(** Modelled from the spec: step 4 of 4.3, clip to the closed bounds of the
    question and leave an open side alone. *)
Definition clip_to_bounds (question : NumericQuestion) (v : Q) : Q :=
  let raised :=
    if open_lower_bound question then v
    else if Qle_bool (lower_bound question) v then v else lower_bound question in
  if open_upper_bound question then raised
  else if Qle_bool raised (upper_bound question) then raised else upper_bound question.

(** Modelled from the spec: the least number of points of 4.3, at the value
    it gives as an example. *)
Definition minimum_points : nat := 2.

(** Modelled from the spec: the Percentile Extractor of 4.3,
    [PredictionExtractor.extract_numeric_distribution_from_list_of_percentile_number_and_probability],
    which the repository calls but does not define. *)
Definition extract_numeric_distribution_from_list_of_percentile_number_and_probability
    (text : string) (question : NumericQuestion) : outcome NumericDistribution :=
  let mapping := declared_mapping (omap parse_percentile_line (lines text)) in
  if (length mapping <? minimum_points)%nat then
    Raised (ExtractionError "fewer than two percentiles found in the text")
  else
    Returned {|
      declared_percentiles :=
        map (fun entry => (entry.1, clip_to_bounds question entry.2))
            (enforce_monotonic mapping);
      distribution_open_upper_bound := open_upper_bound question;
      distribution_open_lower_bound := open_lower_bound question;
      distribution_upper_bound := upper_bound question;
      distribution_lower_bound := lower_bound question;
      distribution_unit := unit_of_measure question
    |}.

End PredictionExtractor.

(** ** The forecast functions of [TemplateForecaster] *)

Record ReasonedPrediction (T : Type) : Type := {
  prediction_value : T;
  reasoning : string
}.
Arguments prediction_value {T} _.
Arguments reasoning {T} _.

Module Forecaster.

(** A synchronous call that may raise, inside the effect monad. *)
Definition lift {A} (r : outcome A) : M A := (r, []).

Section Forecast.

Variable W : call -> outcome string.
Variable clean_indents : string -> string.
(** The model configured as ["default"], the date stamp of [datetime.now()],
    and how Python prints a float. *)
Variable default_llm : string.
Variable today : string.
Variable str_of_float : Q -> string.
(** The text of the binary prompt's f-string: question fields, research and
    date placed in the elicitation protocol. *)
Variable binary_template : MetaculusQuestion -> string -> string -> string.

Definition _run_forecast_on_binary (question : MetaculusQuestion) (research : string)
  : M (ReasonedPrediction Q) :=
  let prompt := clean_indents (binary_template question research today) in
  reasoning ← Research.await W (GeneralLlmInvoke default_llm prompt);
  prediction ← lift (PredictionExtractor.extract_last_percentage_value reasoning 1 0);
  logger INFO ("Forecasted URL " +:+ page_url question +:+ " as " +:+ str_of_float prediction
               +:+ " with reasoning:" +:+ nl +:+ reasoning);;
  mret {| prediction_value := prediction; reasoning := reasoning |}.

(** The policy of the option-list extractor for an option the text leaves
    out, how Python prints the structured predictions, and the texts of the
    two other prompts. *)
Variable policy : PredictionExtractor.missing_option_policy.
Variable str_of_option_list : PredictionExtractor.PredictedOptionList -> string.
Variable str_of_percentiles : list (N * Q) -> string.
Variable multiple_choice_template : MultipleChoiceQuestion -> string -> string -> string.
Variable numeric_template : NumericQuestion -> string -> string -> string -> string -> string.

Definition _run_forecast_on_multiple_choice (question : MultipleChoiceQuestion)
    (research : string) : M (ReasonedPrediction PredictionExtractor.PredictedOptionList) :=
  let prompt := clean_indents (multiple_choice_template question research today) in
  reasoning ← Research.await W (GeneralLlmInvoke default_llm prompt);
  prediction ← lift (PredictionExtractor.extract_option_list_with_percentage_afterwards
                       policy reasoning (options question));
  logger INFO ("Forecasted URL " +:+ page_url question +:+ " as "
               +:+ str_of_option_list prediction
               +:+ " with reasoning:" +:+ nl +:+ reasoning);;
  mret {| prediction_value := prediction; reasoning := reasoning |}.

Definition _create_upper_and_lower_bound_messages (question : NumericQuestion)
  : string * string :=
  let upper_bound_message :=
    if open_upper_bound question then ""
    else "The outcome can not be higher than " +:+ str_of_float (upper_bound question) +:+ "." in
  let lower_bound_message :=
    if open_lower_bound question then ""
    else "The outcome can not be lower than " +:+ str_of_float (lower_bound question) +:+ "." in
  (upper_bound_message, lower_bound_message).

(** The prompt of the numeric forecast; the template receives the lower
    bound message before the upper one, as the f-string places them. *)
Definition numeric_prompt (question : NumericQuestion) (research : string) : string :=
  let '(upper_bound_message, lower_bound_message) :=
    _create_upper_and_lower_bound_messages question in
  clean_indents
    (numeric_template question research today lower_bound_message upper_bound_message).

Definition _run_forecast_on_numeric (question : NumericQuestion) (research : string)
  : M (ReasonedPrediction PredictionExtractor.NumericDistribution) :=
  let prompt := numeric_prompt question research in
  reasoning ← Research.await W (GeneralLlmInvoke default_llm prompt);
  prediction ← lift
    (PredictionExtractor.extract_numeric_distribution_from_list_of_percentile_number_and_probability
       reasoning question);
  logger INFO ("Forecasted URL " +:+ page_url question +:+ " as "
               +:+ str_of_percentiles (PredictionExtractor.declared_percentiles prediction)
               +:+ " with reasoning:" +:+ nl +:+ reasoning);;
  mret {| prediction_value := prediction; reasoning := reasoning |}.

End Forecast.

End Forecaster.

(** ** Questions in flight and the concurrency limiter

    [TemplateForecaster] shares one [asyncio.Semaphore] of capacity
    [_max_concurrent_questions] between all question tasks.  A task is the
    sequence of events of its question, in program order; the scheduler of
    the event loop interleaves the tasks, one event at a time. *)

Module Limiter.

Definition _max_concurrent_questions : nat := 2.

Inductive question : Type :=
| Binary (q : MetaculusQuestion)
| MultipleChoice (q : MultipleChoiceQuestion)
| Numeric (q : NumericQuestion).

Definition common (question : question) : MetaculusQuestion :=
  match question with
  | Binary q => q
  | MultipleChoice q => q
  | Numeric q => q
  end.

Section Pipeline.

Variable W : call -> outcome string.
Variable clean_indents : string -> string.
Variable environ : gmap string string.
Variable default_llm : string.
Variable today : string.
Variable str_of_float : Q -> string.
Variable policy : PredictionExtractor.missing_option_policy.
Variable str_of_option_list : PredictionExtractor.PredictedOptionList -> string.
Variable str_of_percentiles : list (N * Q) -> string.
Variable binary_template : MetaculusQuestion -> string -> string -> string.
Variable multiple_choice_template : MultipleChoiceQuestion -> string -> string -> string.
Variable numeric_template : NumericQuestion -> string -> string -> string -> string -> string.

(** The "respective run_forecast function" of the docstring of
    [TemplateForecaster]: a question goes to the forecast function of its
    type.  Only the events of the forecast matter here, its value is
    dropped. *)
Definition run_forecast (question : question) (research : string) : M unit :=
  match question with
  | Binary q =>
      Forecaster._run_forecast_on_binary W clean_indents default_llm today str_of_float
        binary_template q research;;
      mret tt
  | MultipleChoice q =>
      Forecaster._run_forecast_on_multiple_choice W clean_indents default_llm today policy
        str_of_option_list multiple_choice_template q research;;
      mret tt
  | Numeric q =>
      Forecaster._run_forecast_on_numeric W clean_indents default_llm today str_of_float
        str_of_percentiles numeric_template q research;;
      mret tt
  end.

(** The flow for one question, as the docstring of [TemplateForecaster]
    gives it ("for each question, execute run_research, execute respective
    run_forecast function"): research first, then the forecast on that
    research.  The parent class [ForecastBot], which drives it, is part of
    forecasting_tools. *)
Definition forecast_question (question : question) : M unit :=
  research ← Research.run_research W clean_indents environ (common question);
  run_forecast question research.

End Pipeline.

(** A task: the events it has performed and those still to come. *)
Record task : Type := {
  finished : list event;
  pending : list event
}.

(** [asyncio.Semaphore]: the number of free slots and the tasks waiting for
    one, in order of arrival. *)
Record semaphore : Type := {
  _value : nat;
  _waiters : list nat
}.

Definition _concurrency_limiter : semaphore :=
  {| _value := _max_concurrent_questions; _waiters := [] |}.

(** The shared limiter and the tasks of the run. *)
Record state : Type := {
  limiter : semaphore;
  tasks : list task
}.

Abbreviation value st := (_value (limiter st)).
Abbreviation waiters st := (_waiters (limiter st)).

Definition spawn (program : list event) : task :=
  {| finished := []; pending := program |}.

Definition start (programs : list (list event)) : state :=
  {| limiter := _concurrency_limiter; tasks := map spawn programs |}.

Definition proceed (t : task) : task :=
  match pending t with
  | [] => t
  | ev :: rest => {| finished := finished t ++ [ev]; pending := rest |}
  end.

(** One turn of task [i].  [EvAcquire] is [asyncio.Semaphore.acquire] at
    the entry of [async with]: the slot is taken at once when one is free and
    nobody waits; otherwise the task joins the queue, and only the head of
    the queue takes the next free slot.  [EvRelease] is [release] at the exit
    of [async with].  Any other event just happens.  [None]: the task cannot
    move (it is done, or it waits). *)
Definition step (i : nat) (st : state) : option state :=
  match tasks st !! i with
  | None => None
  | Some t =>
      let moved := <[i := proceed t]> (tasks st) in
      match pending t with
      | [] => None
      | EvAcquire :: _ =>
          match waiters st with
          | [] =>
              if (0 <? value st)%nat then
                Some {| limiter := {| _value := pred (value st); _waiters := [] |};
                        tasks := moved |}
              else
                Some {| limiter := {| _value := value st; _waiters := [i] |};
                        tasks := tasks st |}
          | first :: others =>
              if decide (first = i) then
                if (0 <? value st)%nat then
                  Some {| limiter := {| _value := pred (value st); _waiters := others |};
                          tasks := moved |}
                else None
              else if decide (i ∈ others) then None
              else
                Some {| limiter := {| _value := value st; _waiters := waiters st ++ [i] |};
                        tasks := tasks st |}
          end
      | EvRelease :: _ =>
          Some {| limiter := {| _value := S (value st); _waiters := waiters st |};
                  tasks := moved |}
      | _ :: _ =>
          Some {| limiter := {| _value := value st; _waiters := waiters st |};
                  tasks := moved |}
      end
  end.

* Task: From the records above, copy only the lines starting with the line that holds "finished := finished" and going on through the line that holds "move (it is done, or it waits). *)", exactly as written.

* Output:
  | ev :: rest => {| finished := finished t ++ [ev]; pending := rest |}
  end.

(** One turn of task [i].  [EvAcquire] is [asyncio.Semaphore.acquire] at
    the entry of [async with]: the slot is taken at once when one is free and
    nobody waits; otherwise the task joins the queue, and only the head of
    the queue takes the next free slot.  [EvRelease] is [release] at the exit
    of [async with].  Any other event just happens.  [None]: the task cannot
    move (it is done, or it waits). *)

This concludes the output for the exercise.